▽

(** A token of the second key passes; one that the first key signed in its
    name does not. *)
Example demo_jwt_runs :
  (Jwt.request_filter demo_jwt (jwt_state "k2.me.k2")).1 = Ok false ∧
  (Jwt.request_filter demo_jwt (jwt_state "k2.me.k1")).1 = Ok true ∧
  (Jwt.request_filter demo_jwt (jwt_state "k2.me")).1 = Ok true.
Proof. vm_compute. by split_and!. Qed.

Lemma jwt_sound_witness :
  ∃ ks token payload,
    Jwt.verified_by ks token payload ∧ Jwt.extract_token demo_jwt
      (st_session (jwt_state "k2.me.k2")) = Ok token ∧ Jwt.in_time 1000 payload.
Proof.
  destruct (Jwt.request_filter demo_jwt (jwt_state "k2.me.k2")) as [r s'] eqn:E.
  pose proof (proj1 demo_jwt_runs) as Hr. rewrite E in Hr. cbn in Hr. subst r.
  destruct (Jwt.jwt_sound jwt_config demo_jwt (jwt_state "k2.me.k2") (ctx "a.com" "/") false s'
              eq_refl eq_refl eq_refl eq_refl E)
    as [(_ & _ & ks & token & payload & c' & _ & Htok & Hv & Ht & _)|[[=] _]].
  exists ks, token, payload. split_and!; [exact Hv|exact Htok|by apply Ht].
Defined.
End JwtWitnesses.
(** [Route::from_config]: the route with the shared state that has its pool,
    and the middlewares' global state it leaves, also when it fails. *)
Definition Route_from_config (cfg : RouteConfig MC) (sh : Shared)
    : result (Route * Shared) string * MwState :=
  match (RouteConfig_validate mc_validate cfg ;? from_cel (rmc_rule (rc_matcher cfg))) with
  | Err e => (Err e, sh_mw sh)
  | Ok matcher =>
      let '(built, g) := build_middlewares (rc_middlewares cfg) (sh_mw sh) in
      (let? middlewares := built in
       let? '(pool, sh) := UpstreamPool_from_config (rc_upstreams cfg) (rc_load_balancer cfg)
                             (set_mw g sh) in
       Ok (mkRoute (rc_id cfg) (effective_priority cfg) matcher middlewares pool, sh), g)
  end.

(** ** The runtime *)

(** The server thread holds the receiver of the shutdown channel while it
    lives. A runtime has a sender and a join handle until they are taken. *)
Inductive ThreadState := ThreadAlive | ThreadDead.

Record LonesomeRuntime := mkLonesomeRuntime {
  rt_startup : StartupConfig;
  rt_shutdown_tx : bool;
  rt_handle : bool;
  rt_thread : ThreadState;
}.

Definition tls_without_default (st : CertStore) (l : StartupListenerConfig) : bool :=
  match l with
  | ListenTls _ None _ => negb (has_default st)
  | _ => false
  end.

(** [LonesomeRuntime::start]; [spawn] is the outcome of spawning the thread. *)
Definition runtime_start (startup : StartupConfig) (certs : CertStore)
    (spawn : result unit string) : result LonesomeRuntime string :=
  StartupConfig_validate startup ;?
  guard_err (existsb (tls_without_default certs) (sc_listeners startup))
    "tls listener requires certPath/keyPath unless updateCert('*') has set a global default cert" ;?
  map_err (λ e, "failed to spawn pingora thread: " +:+ e) spawn ;?
  Ok (mkLonesomeRuntime startup true true ThreadAlive).

(** What the thread sets up from the configuration: the framework's
    configuration, the proxy's settings and the listeners, in order. *)
Record ServerConf := mkServerConf {
  conf_threads : Z;
  conf_work_stealing : bool;
  conf_grace_period_seconds : option Z;
  conf_graceful_shutdown_timeout_seconds : option Z;
  conf_upstream_keepalive_pool_size : Z;
  conf_max_retries : Z;
}.
Inductive ServiceListener :=
| AddTcp (addr : string)
| AddTls (addr : string) (static_cert : option (string * string)) (h2 : bool)
| AddUds (path : string).
Record Service := mkService {
  svc_conf : ServerConf;
  svc_sni_host_policy : SniHostPolicy;
  svc_downstream_read_timeout : option Z;
  svc_downstream_write_timeout : option Z;
  svc_h2c : bool;
  svc_listeners : list ServiceListener;
}.

Definition server_conf (startup : StartupConfig) (conf : ServerConf) : ServerConf :=
  mkServerConf (default (conf_threads conf) (sc_threads startup))
    (default (conf_work_stealing conf) (sc_work_stealing startup))
    (Some (default 1%Z (sc_grace_period_seconds startup)))
    (Some (default 1%Z (sc_graceful_shutdown_timeout_seconds startup)))
    (default (conf_upstream_keepalive_pool_size conf) (sc_upstream_keepalive_pool_size startup))
    (default (conf_max_retries conf) (sc_max_retries startup)).
Definition service_listener (l : StartupListenerConfig) : ServiceListener :=
  match l with
  | ListenTcp addr => AddTcp addr
  | ListenTls addr cert_path key_path =>
      AddTls addr (match cert_path, key_path with
                   | Some c, Some k => Some (c, k)
                   | _, _ => None
                   end) true
  | ListenUnix path => AddUds path
  end.
Definition thread_service (startup : StartupConfig) (conf : ServerConf) : Service :=
  mkService (server_conf startup conf) (sc_sni_host_policy startup)
    (sc_downstream_read_timeout_ms startup) (sc_downstream_write_timeout_ms startup)
    (default false (sc_enable_h2c_downstream startup))
    (service_listener <$> sc_listeners startup).
(** C6: JavaScript cannot bring a running system into a bad state: after any
    call of the exported interface, whatever its arguments, in any reachable
    state and with any requests in flight, the invariants of the system hold;
    and a call that throws has changed nothing, [stop] apart, but that a call
    which builds a route ([addOrUpdate], [validate]) may have created the log
    files and sinks, still unused, of the access logs it built before it
    failed. *)
Theorem js_calls_safe `{!MiddlewareLaws, !CacheFramed, !LbLaws} y c :
  reachable_system y →
  let '(r, s') := js_call c (sy_server y) in
  running_inv (mkSystem s' (sy_requests y)) ∧
  (∀ e, r = Err e → c ≠ JsStop →
     (builds c = false → s' = sy_server y) ∧
     ∃ g, s' = with_mw g (sy_server y) ∧ logs_added (sh_mw (sv_shared (sy_server y))) g).
Proof.
  intros Hr. pose proof (js_call_step c (sy_server y) (sy_requests y)) as Hs.
  pose proof (js_call_err c (sy_server y)) as He. pose proof (js_build_err c (sy_server y)) as Hb.
  destruct y as [s rqs]. simpl in *.
  destruct (js_call c s) as [r s']. simpl in *. split.
  2:{ intros e -> Hc. specialize (He e eq_refl Hc). specialize (Hb e eq_refl).
      split; [done|]. destruct (builds c); [by apply Hb|]. rewrite He by done.
      apply only_logs_refl. }
  apply running_inv_reachable. by eapply reachable_run.
Qed.
End JsApi.

(** ** Witnesses *)

Module RefJsApi.
Import Demo RefLb RefPeer RefFmt RefProxyFmt RefRate RefAuth RefCache RefJose RefIntercept.
Import RefLog RefRegistry.
#[local] Existing Instance registry_types | 0.
#[local] Existing Instance mw_build | 0.
#[export] Instance json : MwJson := {| mw_from_value := λ _, Ok demo_headers |}.
End RefJsApi.

Section JsApiWitnesses.
Import Demo RefLb RefPeer RefFmt RefProxyFmt RefRate RefAuth RefCache RefJose RefIntercept.
Import RefLog RefCert RefRegistry RefJsApi.
#[local] Existing Instance registry_types | 0.
#[local] Existing Instance rate_state | 0.
#[local] Existing Instance purge_state | 0.
#[local] Existing Instance intercept_state | 0.
#[local] Existing Instance log_state | 0.
#[local] Existing Instance mw_build | 0.
#[local] Existing Instance registry | 0.
#[local] Existing Instance cache_ops | 0.
#[local] Existing Instance registry_build_logs | 0.
#[local] Existing Instance registry_laws | 0.
#[local] Existing Instance registry_cache_framed | 0.

(** A second interceptor under the same key is refused. *)
Definition js_first : LonesomeServer :=
  (js_call (JsRegisterInterceptor "k" (Ok 1)) (behind_server guards)).2.
Example js_second_refused :
  (js_call (JsRegisterInterceptor "k" (Ok 2)) js_first).1 = Err "interceptor 'k' already exists".
Proof. vm_compute. reflexivity. Qed.

Lemma js_calls_safe_witness :
  (js_call (JsRegisterInterceptor "k" (Ok 2)) js_first).2 = js_first.
Proof.
  assert (reachable_system (mkSystem js_first [])) as Hr.
  { exists wf_shared. split_and!; [reflexivity..|].
    eapply rtc_l; [apply sys_server,
      (step_add_or_update (behind guards : RouteConfig (@MC _ mw_build)))|].
    eapply rtc_l; [apply sys_server, (step_start demo_startup (Ok tt))|].
    apply js_call_step. }
  pose proof (js_calls_safe (mkSystem js_first [])
    (JsRegisterInterceptor "k" (Ok 2)) Hr) as Hs.
  pose proof js_second_refused as Hd. cbn [sy_server] in Hs.
  destruct (js_call (JsRegisterInterceptor "k" (Ok 2)) js_first) as [r s'].
  apply (proj2 Hs _ Hd); [discriminate|reflexivity].
Defined.

(** A route whose second log cannot be opened: the route is refused, and the
    sink of the first log stays. *)
Definition log_then_bad : RouteConfig (@MC _ mw_build) :=
  mkRouteConfig "r2" (mkRouteMatcherConfig "api.example.com" None)
    [TAccessLog (AccessLog.mkAccessLogConfig None (Some "a.log") None);
     TAccessLog (AccessLog.mkAccessLogConfig None (Some "/root/b.log") None)] demo_two None.
Example sink_outlives_refusal :
  is_ok (add_or_update log_then_bad js_first).1 = false ∧
  size (get_sinks (sh_mw (sv_shared js_first))) = 0 ∧
  size (get_sinks (sh_mw (sv_shared (add_or_update log_then_bad js_first).2))) = 1.
Proof. vm_compute. split_and!; reflexivity. Qed.
End JsApiWitnesses.
(** What [_call] gives back, in terms of what the transport gave back for
    the one request posted; the request does not depend on [stop]. *)
Lemma Writer_call_result (self : Writer.t) (prompt : string)
    (kwargs : gmap string Val) (w : World) :
  ∃ url headers json,
    ∀ stop,
      posted (trace (snd (Writer._call requests_post self prompt stop kwargs
                            (start w))))
      = [(url, headers, json)]
      ∧ fst (Writer._call requests_post self prompt stop kwargs (start w))
        = match fst (requests_post url headers json w) with
          | inr response =>
              inr match stop with
                  | Some l => Writer.enforce_stop_tokens (Writer.text response) l
                  | None => Writer.text response
                  end
          | inl e => inl e
          end.
Proof.
  eexists _, _, _. intros stop.
  destruct (Writer_call_unfold self prompt stop kwargs (start w))
    as (url & headers & json & -> & -> & -> & ->).
  split; reflexivity.
Qed.

(** C2.  Whatever text [T] the transport answers with: given a stop list,
    the operation returns [T] cut immediately before the earliest occurrence
    of any listed stop sequence, and [T] itself when none of them occurs;
    given no stop list, it returns [T].  When STOP1 first occurs at index 10
    and STOP2 at index 20 and the list is STOP1, STOP2, the result is
    [T[0:10]]. *)
Theorem C2_stop_sequence_truncation (self : Writer.t) (prompt : string)
    (kwargs : gmap string Val) (w : World) :
  ∃ url headers json,
    (∀ stop,
       posted (trace (snd (Writer._call requests_post self prompt stop kwargs
                             (start w))))
       = [(url, headers, json)])
    ∧ ∀ response,
        fst (requests_post url headers json w) = inr response →
        let T := Writer.text response in
        let complete stop :=
          fst (Writer._call requests_post self prompt stop kwargs (start w)) in
        (∀ stops, ∃ r, complete (Some stops) = inr r
                       ∧ cut_before_earliest T stops r)
        ∧ complete None = inr T
        ∧ (occurs_at "STOP1" T 10 → (∀ j, occurs_at "STOP1" T j → 10 ≤ j) →
           occurs_at "STOP2" T 20 → (∀ j, occurs_at "STOP2" T j → 20 ≤ j) →
           complete (Some ["STOP1"; "STOP2"]) = inr (substring 0 10 T)).
Proof.
  destruct (Writer_call_result self prompt kwargs w)
    as (url & headers & json & H).
  exists url, headers, json. split; [intros stop; apply H |].
  intros response Hr T complete.
  assert (Hc : ∀ stops,
             complete (Some stops) = inr (Writer.enforce_stop_tokens T stops)).
  { intros stops. unfold complete.
    rewrite (proj2 (H (Some stops))), Hr. reflexivity. }
  split; [| split].
  - intros stops. eexists. split; [apply Hc |]. apply enforce_stop_tokens_cut.
  - unfold complete. rewrite (proj2 (H None)), Hr. reflexivity.
  - intros H1 H1min H2 H2min. rewrite Hc. f_equal.
    destruct (enforce_stop_tokens_cut T ["STOP1"; "STOP2"])
      as [(k & s & Hin & Ho & Hmin & ->) | [Hnone _]].
    + assert (k ≤ 10) by (apply (Hmin 10 "STOP1"); [constructor | done]).
      assert (10 ≤ k).
      { apply list_elem_of_In in Hin. destruct Hin as [<- | [<- | []]].
        - by apply H1min.
        - specialize (H2min k Ho). lia. }
      by replace k with 10 by lia.
    + destruct (Hnone "STOP1" 10); [constructor | done].
Qed.

(** C3, as the code has it.  The operation posts once and does not look at
    the status of what comes back: when the transport returns a response,
    of whatever status, the operation returns its body text (cut at the stop
    sequences when a stop list is given); when the transport raises, the
    operation raises that same error. *)
Theorem C3_status_is_not_checked (self : Writer.t) (prompt : string)
    (stop : option (list string)) (kwargs : gmap string Val) (w : World) :
  ∃ url headers json,
    posted (trace (snd (Writer._call requests_post self prompt stop kwargs
                          (start w))))
    = [(url, headers, json)]
    ∧ (∀ response,
         fst (requests_post url headers json w) = inr response →
         fst (Writer._call requests_post self prompt stop kwargs (start w))
         = inr match stop with
               | Some l => Writer.enforce_stop_tokens (Writer.text response) l
               | None => Writer.text response
               end)
    ∧ (∀ e,
         fst (requests_post url headers json w) = inl e →
         fst (Writer._call requests_post self prompt stop kwargs (start w))
         = inl e).
Proof.
  destruct (Writer_call_result self prompt kwargs w)
    as (url & headers & json & H).
  exists url, headers, json. destruct (H stop) as [Hp Hr].
  split; [exact Hp |]. split.
  - intros response E. rewrite Hr, E. reflexivity.
  - intros e E. rewrite Hr, E. reflexivity.
Qed.

(** C7.  The one request goes to the configured base URL as it is when one
    is set, and otherwise to the fixed template with the organization id
    and the model id in it: organization org1 and model modelA give
    https://enterprise-api.writer.com/llm/organization/org1/model/modelA/completions,
    and the override https://x/y gives https://x/y. *)
Theorem C7_endpoint_resolution (self : Writer.t) (prompt : string)
    (stop : option (list string)) (kwargs : gmap string Val) (w : World) :
  let urls (self : Writer.t) :=
    posted_urls
      (trace (snd (Writer._call requests_post self prompt stop kwargs
                     (start w)))) in
  urls self
  = [match Writer.base_url self with
     | Some u => u
     | None =>
         "https://enterprise-api.writer.com/llm/organization/"
         +:+ format_opt_str (Writer.writer_org_id self)
         +:+ "/model/" +:+ Writer.model_id self +:+ "/completions"
     end]
  ∧ urls (Demo.writer None)
    = ["https://enterprise-api.writer.com/llm/organization/org1/model/modelA/completions"]
  ∧ urls (Demo.writer (Some "https://x/y")) = ["https://x/y"].
Proof.
  intros urls. unfold urls. rewrite !Writer_call_posted_urls.
  split; [| split]; reflexivity.
Qed.

End WriterProperties.

(** C1 as it is worded does not hold: with temperature 0.5 and n 1 set and
    the override temperature 0.9, the body posted is not the prompt with
    temperature 0.9 and n 1 alone; [minTokens], which is unset, is in it with
    the value [None]. *)
Lemma C1_unset_options_are_sent :
  let tr :=
    trace (snd (Writer._call
                  (Demo.answering {| Writer.status_code := 200; Writer.text := "ok" |})
                  (Demo.writer None) "hi" None
                  {[ "temperature" := VFloat (9 # 10)%Q ]} (start ∅))) in
  posted_json tr
  ≠ [ {[ "prompt" := VStr "hi"; "temperature" := VFloat (9 # 10)%Q;
         "n" := VInt 1 ]} ]
  ∧ Writer.min_tokens (Demo.writer None) = None
  ∧ ∃ json, posted_json tr = [json] ∧ json !! "minTokens" = Some VNone.
Proof.
  intros tr. unfold tr. rewrite Writer_call_posted_json.
  split; [| split; [reflexivity |]].
  - intros H.
    apply (f_equal (λ l : list (gmap string Val),
                      head l ≫= lookup "minTokens")) in H.
    revert H. cbn [head mbind option_bind].
    unfold Writer._default_params. by_keys.
  - eexists. split; [reflexivity |].
    unfold Writer._default_params. by_keys.
Qed.

(** The stop-sequence property at work: the server answers with a text in
    which STOP1 first occurs at index 10 and STOP2 at index 20. *)
Lemma C2_stop_sequence_truncation_witness :
  let response :=
    {| Writer.status_code := 200; Writer.text := Demo.stop_text |} in
  (∀ url headers json, fst (Demo.answering response url headers json ∅) = inr response)
  ∧ occurs_at "STOP1" Demo.stop_text 10
  ∧ occurs_at "STOP2" Demo.stop_text 20
  ∧ fst (Writer._call (Demo.answering response) (Demo.writer None) "hi"
           (Some ["STOP1"; "STOP2"]) ∅ (start ∅))
    = inr "0123456789".
Proof.
  intros response.
  assert (H1 : occurs_at "STOP1" Demo.stop_text 10)
    by (exists "0123456789", "abcdeSTOP2xyz"; split; reflexivity).
  assert (H2 : occurs_at "STOP2" Demo.stop_text 20)
    by (exists "0123456789STOP1abcde", "xyz"; split; reflexivity).
  split; [reflexivity |]. split; [exact H1 |]. split; [exact H2 |].
  destruct (C2_stop_sequence_truncation (Demo.answering response)
              (Demo.writer None) "hi" ∅ ∅)
    as (url & headers & json & _ & H).
  destruct (H response eq_refl) as (_ & _ & Hex).
  apply Hex; [exact H1 | | exact H2 |]; intros j Ho; unfold Demo.stop_text in Ho.
  - do 10 (destruct j as [| j];
           [apply prefix_occurs_at in Ho; discriminate
           | apply occurs_at_succ in Ho]).
    lia.
  - do 20 (destruct j as [| j];
           [apply prefix_occurs_at in Ho; discriminate
           | apply occurs_at_succ in Ho]).
    lia.
Defined.

(** The status is not looked at: a 500 answer is returned as text, and a
    transport error comes out as it went in. *)
Lemma C3_status_is_not_checked_witness :
  let response :=
    {| Writer.status_code := 500; Writer.text := "Internal Server Error" |} in
  fst (Writer._call (Demo.answering response) (Demo.writer None) "hi" None ∅
         (start ∅))
  = inr "Internal Server Error"
  ∧ fst (Writer._call Demo.unreachable (Demo.writer None) "hi" None ∅ (start ∅))
    = inl (Raised "ConnectionError" "no route to host").
Proof.
  intros response. split.
  - destruct (C3_status_is_not_checked (Demo.answering response)
                (Demo.writer None) "hi" None ∅ ∅)
      as (url & headers & json & _ & Hok & _).
    apply (Hok response eq_refl).
  - destruct (C3_status_is_not_checked Demo.unreachable
                (Demo.writer None) "hi" None ∅ ∅)
      as (url & headers & json & _ & _ & Herr).
    apply (Herr _ eq_refl).
Defined.

(** C3 as it is worded does not hold: the POST comes back with status 500,
    which is not a success status, and the operation returns the body text
    instead of raising. *)
Lemma C3_status_500_is_returned :
  let response :=
    {| Writer.status_code := 500; Writer.text := "Internal Server Error" |} in
  let outcome :=
    fst (Writer._call (Demo.answering response) (Demo.writer None) "hi" None ∅
           (start ∅)) in
  ¬ (200 ≤ Writer.status_code response < 300)%Z
  ∧ (∀ url headers json,
       fst (Demo.answering response url headers json ∅) = inr response)
  ∧ outcome = inr "Internal Server Error"
  ∧ ¬ ∃ e, outcome = inl e.
Proof.
  intros response outcome.
  assert (Ho : outcome = inr "Internal Server Error").
  { unfold outcome.
    destruct (Writer_call_result (Demo.answering response) (Demo.writer None)
                "hi" ∅ ∅) as (url & headers & json & H).
    rewrite (proj2 (H None)). reflexivity. }
  split; [simpl; lia |]. split; [reflexivity |]. split; [exact Ho |].
  intros [e He]. rewrite Ho in He. discriminate.
Qed.

(** ** Properties of constructing a Writer *)

Lemma validate_field_other (input : gmap string Val)
    (acc : gmap string Val * list ErrorWrapper) (f : Writer.Field) (k : string) :
  Writer.name f ≠ k →
  (Writer.validate_field input acc f).1 !! k = acc.1 !! k.
Proof.
  intros Hne. destruct acc as [values errors]. unfold Writer.validate_field.
  destruct (input !! Writer.name f) as [v |]; simpl.
  - destruct (Writer.validate f v); simpl; [by rewrite lookup_insert_ne | done].
  - by rewrite lookup_insert_ne.
Qed.

Lemma validate_fields_other (input : gmap string Val) (fs : list Writer.Field)
    (acc : gmap string Val * list ErrorWrapper) (k : string) :
  Forall (λ g, Writer.name g ≠ k) fs →
  (foldl (Writer.validate_field input) acc fs).1 !! k = acc.1 !! k.
Proof.
  intros H. revert acc. induction H as [| g fs Hg _ IH]; intros acc; simpl.
  - reflexivity.
  - rewrite IH. by apply validate_field_other.
Qed.

(** A field that a mapping was not given, or was given as [None], and that
    is declared optional with default [None], ends up [None]. *)
Lemma validate_fields_unsupplied (input : gmap string Val)
    (pre post : list Writer.Field) (f : Writer.Field)
    (acc : gmap string Val * list ErrorWrapper) :
  Forall (λ g, Writer.name g ≠ Writer.name f) post →
  Writer.default f = VNone →
  Writer.validate f VNone = Some VNone →
  input !! Writer.name f = None ∨ input !! Writer.name f = Some VNone →
  (foldl (Writer.validate_field input) acc (pre ++ f :: post)).1 !! Writer.name f
  = Some VNone.
Proof.
  intros Hpost Hd Hv Hin. rewrite foldl_app. simpl.
  rewrite validate_fields_other by done.
  destruct (foldl _ acc pre) as [values errors]. unfold Writer.validate_field.
  destruct Hin as [-> | ->]; [| rewrite Hv]; simpl;
    rewrite lookup_insert_eq; congruence.
Qed.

△

### WORK ORDER
Copy out the range of lines above starting at the line with "split; [| split; [reflexivity |]]." and ending at the line with "transport error comes", exactly and including both.

### TASK SOLUTION
  split; [| split; [reflexivity |]].
  - intros H.
    apply (f_equal (λ l : list (gmap string Val),
                      head l ≫= lookup "minTokens")) in H.
    revert H. cbn [head mbind option_bind].
    unfold Writer._default_params. by_keys.
  - eexists. split; [reflexivity |].
    unfold Writer._default_params. by_keys.
Qed.

(** The stop-sequence property at work: the server answers with a text in
    which STOP1 first occurs at index 10 and STOP2 at index 20. *)
Lemma C2_stop_sequence_truncation_witness :
  let response :=
    {| Writer.status_code := 200; Writer.text := Demo.stop_text |} in
  (∀ url headers json, fst (Demo.answering response url headers json ∅) = inr response)
  ∧ occurs_at "STOP1" Demo.stop_text 10
  ∧ occurs_at "STOP2" Demo.stop_text 20
  ∧ fst (Writer._call (Demo.answering response) (Demo.writer None) "hi"
           (Some ["STOP1"; "STOP2"]) ∅ (start ∅))
    = inr "0123456789".
Proof.
  intros response.
  assert (H1 : occurs_at "STOP1" Demo.stop_text 10)
    by (exists "0123456789", "abcdeSTOP2xyz"; split; reflexivity).
  assert (H2 : occurs_at "STOP2" Demo.stop_text 20)
    by (exists "0123456789STOP1abcde", "xyz"; split; reflexivity).
  split; [reflexivity |]. split; [exact H1 |]. split; [exact H2 |].
  destruct (C2_stop_sequence_truncation (Demo.answering response)
              (Demo.writer None) "hi" ∅ ∅)
    as (url & headers & json & _ & H).
  destruct (H response eq_refl) as (_ & _ & Hex).
  apply Hex; [exact H1 | | exact H2 |]; intros j Ho; unfold Demo.stop_text in Ho.
  - do 10 (destruct j as [| j];
           [apply prefix_occurs_at in Ho; discriminate
           | apply occurs_at_succ in Ho]).
    lia.
  - do 20 (destruct j as [| j];
           [apply prefix_occurs_at in Ho; discriminate
           | apply occurs_at_succ in Ho]).
    lia.
Defined.

(** The status is not looked at: a 500 answer is returned as text, and a
    transport error comes out as it went in. *)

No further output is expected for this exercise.